IO Research: Learning to do it Right
I just spent a fantastic week teaching at the RSNA Clinical Trials Methodology Workshop. This 5-day bootcamp provides intensive training in how to design and execute clinical trials. And I mean intensive! Most days start at 7AM, and both students and faculty work well into the evening. After mornings of lectures on statistical methods and trial design, the international faculty break up into small groups with 4-5 students each who spend the week writing their own protocols. The students were young assistant professors from as far as Brazil and Korea. Faculty expertise was diverse, including diagnostic radiologists in multiple sub specialties, outcomes and cost-effectiveness researchers, statisticians, ethicists, and radiation and interventional oncologists.
Each student had a clinical trial proposal as part of their application to the course. A standard template was provided, with sections due each evening for faculty critique. Having 5 protocols to review every night certainly put a damper on evening libations! The final product was a complete protocol and consent ready to be reviewed with collaborators at the home institutions, submitted to the IRB, and shopped around for funding.

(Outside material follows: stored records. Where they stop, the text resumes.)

Lemma holds_run_progress : forall hs w,
  forallb frame_is_hold hs = true ->
  progress w <= progress (fst (run_frames hs w))
  /\ (isActive (fst (run_frames hs w)) = true -> image (page w) <> None ->
      progress (fst (run_frames hs w))
      == progress w + count (List.length hs)).
Proof.
  induction hs as [|h hs IH]; intros w Hall.
  - change (run_frames [] w) with (w, @nil Event).
    cbn [fst List.length]. change (count 0) with 0.
    split; [lra | intros _ _; lra].
  - simpl in Hall. apply andb_true_iff in Hall. destruct Hall as [Hh Hall].
    rewrite run_frames_cons. cbn [fst].
    destruct (IH (fst (frame_step h w)) Hall) as [IH1 IH2].
    destruct (hold_step_progress h w Hh) as [S1 S2].
    split; [lra|].
    intros Hact Himg.
    assert (A1 : isActive (fst (frame_step h w)) = true).
    { destruct (isActive (fst (frame_step h w))) eqn:E; [reflexivity|].
      rewrite run_frames_inactive in Hact by assumption.
      simpl in Hact. congruence. }
    assert (A0 : isActive w = true)
      by (apply (frame_step_stays_inactive h); assumption).
    assert (I1 : image (page (fst (frame_step h w))) <> None).
    { unfold frame_step. rewrite processFrame_image_none. assumption. }
    rewrite (IH2 Hact I1), (S2 A0 Himg).
    cbn [List.length]. rewrite count_succ. lra.
Qed.

Lemma lapses_run_progress : forall ns w,
  progress w - count (List.length ns) * (1 # 2)
  <= progress (fst (run_frames ns w)).
Proof.
  induction ns as [|n ns IH]; intro w.
  - change (run_frames [] w) with (w, @nil Event).
    cbn [fst List.length]. change (count 0) with 0. lra.
  - rewrite run_frames_cons. cbn [fst List.length]. rewrite count_succ.
    pose proof (IH (fst (frame_step n w))) as H1.
    pose proof (lapse_step_progress n w) as H2. lra.
Qed.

Since it is an RSNA program, most of the didactic program and protocols focused on imaging, with limited content on traditional therapeutic clinical trial design. (ASCO offers a similar bootcamp for cancer trial design.) We had two radiation oncology trials and two IO trials in my protocol group. It was exciting to watch these protocols develop over the course of the week from initial concepts into well-honed, statistically solid trials.
RSNA has run this program for eight years, and estimates that about half of the students actually launch their trials. The course is more than a training program, it is an incubator for clinical research. When else can a junior faculty member get a week to devote to writing a trial, with expert stats and senior faculty as mentors? RSNA would like to see more applicants to the program. This is a great opportunity for young IO faculty to write a clinical trial on something that excites them, and learn to do it right.